MATERIAL FOR THIS EXERCISE:
____________

(* ===== verification/Service.v ===== *)
(** * Backend services and their prices: [proxy/service.go], [pricer/]

    Regular expressions are compiled and matched by Go's [regexp], whose
    language is not modelled: [Compile] is a parameter, the matcher of a
    pattern or nothing.  The price server behind a [GRPCPricer] is a parameter
    too. *)
From S2P Require Import Prelude.
From S2P Require Import GoStrings.
From S2P Require Import GoCodec.
From S2P Require Import Http.
From S2P Require Import GoNet.
From S2P Require Import Freebie.

(** ** [pricer/]: the interface and its two implementations *)
Module Pricer.

(** [GetPaymentDetails] returns the recipient and the price; it may read the
    body of the request it is given. *)
Record t := {
  GetPaymentDetails : request -> request * outcome (string * Z);
  Close : outcome unit
}.

Definition NewDefaultPricer (price : Z) : t := {|
  GetPaymentDetails r := (r, Ok ("", price));
  Close := Ok tt
|}.

Record Config := {
  Enabled : bool;
  GRPCAddress : string;
  Insecure : bool;
  TLSCertPath : string
}.

(** A connection to the price server: the RPC, given the path and the text of
    the request, and the result of closing the connection. *)
Record rpcConn := {
  rpcGetPaymentDetails : string -> string -> outcome (string * Z);
  rpcClose : outcome unit
}.

Record env := {
  NewClientTLSFromFile : string -> outcome unit;
  Dial : string -> outcome rpcConn;
  requestText : request -> outcome string    (* [r.Write(&b)] *)
}.

(** [r.Write] reads the whole body. *)
Definition GRPCPricer (e : env) (c : rpcConn) : t := {|
  GetPaymentDetails r :=
    (with_body r "",
     b ← requestText e r;
     rpcGetPaymentDetails c (rPath r) b);
  Close := rpcClose c
|}.

Definition NewGRPCPricer (e : env) (cfg : Config) : outcome t :=
  _ ← (if Insecure cfg then Ok tt
       else errorf "unable to load TLS cert" (NewClientTLSFromFile e (TLSCertPath cfg)));
  c ← Dial e (GRPCAddress cfg);
  Ok (GRPCPricer e c).

End Pricer.

(** ** [proxy/service.go] *)
Module Service.

Definition filePrefix : string := "!file".
Definition filePrefixHex : string := "!file+hex".
Definition filePrefixBase64 : string := "!file+base64".
Definition defaultServicePrice : Z := 1.
Definition SatoshiPerBitcoin : Z := 100000000.
Definition maxServicePrice : Z := SatoshiPerBitcoin * 100000.

Record t := {
  Name : string;
  TLSCertPath : string;
  Address : string;
  Protocol : string;
  Auth : string;
  HostRegexp : string;
  PathRegexp : string;
  Headers : gmap string string;
  Timeout : Z;
  Capabilities : string;
  Constraints : list (string * string);     (* the map, in the order it is walked *)
  Price : Z;
  DynamicPrice : Pricer.Config;
  AuthWhitelistPaths : list string;
  freebieDB : option MemStore.t;
  pricer : option Pricer.t
}.

Definition set_freebieDB (s : t) (db : option MemStore.t) : t :=
  {| Name := Name s; TLSCertPath := TLSCertPath s; Address := Address s; Protocol := Protocol s;
     Auth := Auth s; HostRegexp := HostRegexp s; PathRegexp := PathRegexp s;
     Headers := Headers s; Timeout := Timeout s; Capabilities := Capabilities s;
     Constraints := Constraints s; Price := Price s; DynamicPrice := DynamicPrice s;
     AuthWhitelistPaths := AuthWhitelistPaths s; freebieDB := db; pricer := pricer s |}.
Definition set_Headers (s : t) (h : gmap string string) : t :=
  {| Name := Name s; TLSCertPath := TLSCertPath s; Address := Address s; Protocol := Protocol s;
     Auth := Auth s; HostRegexp := HostRegexp s; PathRegexp := PathRegexp s;
     Headers := h; Timeout := Timeout s; Capabilities := Capabilities s;
     Constraints := Constraints s; Price := Price s; DynamicPrice := DynamicPrice s;
     AuthWhitelistPaths := AuthWhitelistPaths s; freebieDB := freebieDB s; pricer := pricer s |}.
Definition set_pricer (s : t) (price : Z) (p : Pricer.t) : t :=
  {| Name := Name s; TLSCertPath := TLSCertPath s; Address := Address s; Protocol := Protocol s;
     Auth := Auth s; HostRegexp := HostRegexp s; PathRegexp := PathRegexp s;
     Headers := Headers s; Timeout := Timeout s; Capabilities := Capabilities s;
     Constraints := Constraints s; Price := price; DynamicPrice := DynamicPrice s;
     AuthWhitelistPaths := AuthWhitelistPaths s; freebieDB := freebieDB s; pricer := Some p |}.

Record env := {
  Compile : string -> option (string -> bool);   (* [regexp.Compile], [MatchString] *)
  ReadFile : string -> outcome (list byte);
  grpc : Pricer.env
}.

Section Service.
Variable e : env.

(** [regexp.MustCompile(p).MatchString(s)] *)
Definition MustMatch (p s : string) : outcome bool :=
  match Compile e p with
  | Some m => Ok (m s)
  | None => Panic "regexp: Compile"
  end.

Definition ResourceName (s : t) (resourcePath : string) : string :=
  if Pricer.Enabled (DynamicPrice s) then Name s +:+ resourcePath else Name s.

Fixpoint whitelisted (paths : list string) (path : string) : outcome bool :=
  match paths with
  | [] => Ok false
  | p :: rest =>
      m ← MustMatch p path;
      if (m : bool) then Ok true else whitelisted rest path
  end.

Definition AuthRequired (s : t) (r : request) : outcome string :=
  w ← whitelisted (AuthWhitelistPaths s) (rPath r);
  Ok (if (w : bool) then Level.LevelOff else Auth s).

(** The new value of one configured header field. *)
Definition headerValue (value : string) : outcome string :=
  if HasPrefix value filePrefix then
    match Split value ":" with
    | [prefix; fileName] =>
        bytes ← ReadFile e fileName;
        if decide (prefix = filePrefixHex) then Ok (hex_EncodeToString bytes)
        else if decide (prefix = filePrefixBase64) then Ok (b64_EncodeToString bytes)
        else Err (Errorf "unsupported file prefix format")
    | _ => Err (Errorf "invalid header config, must be '!file+hex:path'")
    end
  else Ok value.

Fixpoint replaceHeaders (entries : list (string * string)) (h : gmap string string) :
    gmap string string * outcome unit :=
  match entries with
  | [] => (h, Ok tt)
  | (key, value) :: rest =>
      match headerValue value with
      | Ok v => replaceHeaders rest (<[key := v]> h)
      | Err er => (h, Err er)
      | Panic m => (h, Panic m)
      end
  end.

Fixpoint checkWhitelist (paths : list string) : outcome unit :=
  match paths with
  | [] => Ok tt
  | entry :: rest =>
      match Compile e entry with
      | Some _ => checkWhitelist rest
      | None => Err (Errorf "error validating auth whitelist")
      end
  end.

(** The freebie store of one service. *)
Definition prepareFreebie (s : t) : outcome t :=
  if Level.IsFreebie (Auth s) then
    n ← Level.FreebieCount (Auth s);
    Ok (set_freebieDB s (Some (MemStore.NewMemIPMaskStore n)))
  else Ok s.

(** The pricer of one service. *)
Definition preparePricer (s : t) : outcome t :=
  if Pricer.Enabled (DynamicPrice s) then
    p ← errorf "error initializing pricer" (Pricer.NewGRPCPricer (grpc e) (DynamicPrice s));
    Ok (set_pricer s (Price s) p)
  else if decide (Price s = 0) then
    Ok (set_pricer s defaultServicePrice (Pricer.NewDefaultPricer defaultServicePrice))
  else if decide (Price s < 0) then Err (Errorf "negative price set for service")
  else if decide (maxServicePrice < Price s) then Err (Errorf "maximum price exceeded for service")
  else Ok (set_pricer s (Price s) (Pricer.NewDefaultPricer (Price s))).

(** One round of the loop: what the service has become, and how it went. *)
Definition prepareService (s : t) : t * outcome unit :=
  match prepareFreebie s with
  | Ok s1 =>
      let '(h, r) := replaceHeaders (map_to_list (Headers s1)) (Headers s1) in
      let s2 := set_Headers s1 h in
      match (_ ← r; _ ← checkWhitelist (AuthWhitelistPaths s2); preparePricer s2) with
      | Ok s3 => (s3, Ok tt)
      | Err er => (s2, Err er)
      | Panic m => (s2, Panic m)
      end
  | Err er => (s, Err er)
  | Panic m => (s, Panic m)
  end.

(** The services are updated in place, up to the first failure. *)
Fixpoint prepareServices (services : list t) : list t * outcome unit :=
  match services with
  | [] => ([], Ok tt)
  | s :: rest =>
      match prepareService s with
      | (s', Ok _) => let '(rest', r) := prepareServices rest in (s' :: rest', r)
      | (s', Err er) => (s' :: rest, Err er)
      | (s', Panic m) => (s' :: rest, Panic m)
      end
  end.

(** ** What a prepared service is *)
Definition prepared (s : t) : Prop :=
  (exists p, pricer s = Some p) /\
  (Level.IsFreebie (Auth s) = true ->
   exists n, Level.FreebieCount (Auth s) = Ok n /\
             freebieDB s = Some (MemStore.NewMemIPMaskStore n)) /\
  Forall (fun p => is_Some (Compile e p)) (AuthWhitelistPaths s) /\
  (Pricer.Enabled (DynamicPrice s) = false ->
   1 <= Price s <= maxServicePrice /\
   pricer s = Some (Pricer.NewDefaultPricer (Price s))).

Lemma checkWhitelist_Ok paths :
  checkWhitelist paths = Ok tt <-> Forall (fun p => is_Some (Compile e p)) paths.
Proof.
  induction paths as [|p paths IH]; cbn; [done|]. rewrite Forall_cons, <- IH.
  destruct (Compile e p); [|split; [done|by intros [[] _]]]. naive_solver.
Qed.

Lemma prepareFreebie_Ok s s' :
  prepareFreebie s = Ok s' ->
  Auth s' = Auth s /\ Price s' = Price s /\ DynamicPrice s' = DynamicPrice s /\
  (Level.IsFreebie (Auth s) = true ->
   exists n, Level.FreebieCount (Auth s) = Ok n /\
             freebieDB s' = Some (MemStore.NewMemIPMaskStore n)).
Proof.
  unfold prepareFreebie. destruct (Level.IsFreebie (Auth s)).
  - intros E. apply bind_Ok_inv in E as (n & Hn & E). apply (inj Ok) in E as <-.
    split; [done|]. split; [done|]. split; [done|]. by exists n.
  - by intros [= <-].
Qed.

Lemma preparePricer_Ok s s' :
  preparePricer s = Ok s' ->
  (exists price p, s' = set_pricer s price p) /\
  (Pricer.Enabled (DynamicPrice s) = false ->
   1 <= Price s' <= maxServicePrice /\ pricer s' = Some (Pricer.NewDefaultPricer (Price s'))).
Proof.
  unfold preparePricer. destruct (Pricer.Enabled (DynamicPrice s)).
  - intros E. apply bind_Ok_inv in E as (p & _ & E). apply (inj Ok) in E as <-.
    split; [by eauto|done].
  - repeat case_decide; try done; intros E; apply (inj Ok) in E as <-;
      (split; [by eauto|]); intros _; cbn [Price pricer set_pricer];
      unfold defaultServicePrice, maxServicePrice, SatoshiPerBitcoin in *; (split; [lia|done]).
Qed.

Lemma prepareService_Ok s s' : prepareService s = (s', Ok tt) -> prepared s'.
Proof.
  unfold prepareService. destruct (prepareFreebie s) as [s1| |] eqn:Ef; [|done..].
  apply prepareFreebie_Ok in Ef as (Ha & Hp & Hd & Hf).
  destruct (replaceHeaders _ _) as [h r]. set (s2 := set_Headers s1 h).
  destruct (_ ≫= _) as [s3| |] eqn:E; [|done..]. intros [= <-].
  apply bind_Ok_inv in E as (u1 & _ & E). apply bind_Ok_inv in E as (u2 & Hw & E).
  destruct u2. apply checkWhitelist_Ok in Hw.
  apply preparePricer_Ok in E as ((price & p & ->) & Hpr).
  split; [by exists p|]. cbn [Auth freebieDB set_pricer set_Headers s2 AuthWhitelistPaths].
  split; [by rewrite Ha|]. split; [done|]. exact Hpr.
Qed.

Lemma prepareServices_Ok services services' :
  prepareServices services = (services', Ok tt) ->
  Forall2 (fun s s' => prepareService s = (s', Ok tt)) services services'.
Proof.
  revert services'; induction services as [|s rest IH]; intros services'; cbn.
  - intros [= <-]. constructor.
  - destruct (prepareService s) as [s' [[]| |]] eqn:E; [|done..].
    destruct (prepareServices rest) as [rest' r]. intros [= <- ->]. constructor; [done|]. by apply IH.
Qed.

(** On a prepared service the level of a request can be determined. *)
Lemma whitelisted_Ok paths path :
  Forall (fun p => is_Some (Compile e p)) paths -> exists b, whitelisted paths path = Ok b.
Proof.
  induction 1 as [|p paths [m Hm] Hp IH]; cbn; [by exists false|].
  unfold MustMatch. rewrite Hm. cbn. destruct (m path); [by exists true|done].
Qed.

Lemma AuthRequired_Ok s r : prepared s -> exists l, AuthRequired s r = Ok l.
Proof.
  intros (_ & _ & Hw & _). unfold AuthRequired.
  destruct (whitelisted_Ok _ (rPath r) Hw) as [b ->]. cbn. eauto.
Qed.
End Service.
End Service.

(** ** Properties *)
Module ServiceProperties.
Import Service.

Definition toy_env : env := {|
  Compile p := if decide (p = "(") then None else Some (fun s => bool_decide (s = p));
  ReadFile _ := Ok [Byte.x61; Byte.x62];
  grpc := {| Pricer.NewClientTLSFromFile _ := Ok tt;
             Pricer.Dial _ := Ok {| Pricer.rpcGetPaymentDetails _ _ := Ok ("a@b.c", 10);
                                    Pricer.rpcClose := Ok tt |};
             Pricer.requestText _ := Ok "" |}
|}.
Definition toy_service : t := {|
  Name := "loop"; TLSCertPath := ""; Address := "10.0.0.1:80"; Protocol := "http";
  Auth := "freebie 2"; HostRegexp := "h"; PathRegexp := "";
  Headers := {["X-Secret" := "!file+hex:f"]}; Timeout := 300; Capabilities := "all";
  Constraints := [("valid", "yes")]; Price := 0;
  DynamicPrice := {| Pricer.Enabled := false; Pricer.GRPCAddress := ""; Pricer.Insecure := false;
                     Pricer.TLSCertPath := "" |};
  AuthWhitelistPaths := ["/open"]; freebieDB := None; pricer := None |}.
Definition toy_prepared : list t := (prepareServices toy_env [toy_service]).1.

(** When the preparation succeeds, every service has a pricer and, if it
    gives freebies, a fresh counter with its limit; all whitelist patterns
    compile, so that the level of a request is always determined; and a static
    price is between one satoshi and the maximum. *)
Theorem services_are_prepared e services services' :
  prepareServices e services = (services', Ok tt) ->
  Forall (fun s => prepared e s /\ forall r, exists l, AuthRequired e s r = Ok l) services'.
Proof.
  intros E. apply prepareServices_Ok in E.
  induction E as [|s s' services services' Hs _ IH]; constructor; [|done].
  apply prepareService_Ok in Hs. split; [done|]. intros r. by apply AuthRequired_Ok.
Qed.

Lemma services_are_prepared_witness :
  Forall (fun s => prepared toy_env s /\ forall r, exists l, AuthRequired toy_env s r = Ok l)
    toy_prepared.
Proof. apply (services_are_prepared toy_env [toy_service] toy_prepared). reflexivity. Defined.
End ServiceProperties.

____________

Search the records above for "entries" and copy every line that has it.

Fixpoint replaceHeaders (entries : list (string * string)) (h : gmap string string) :
  match entries with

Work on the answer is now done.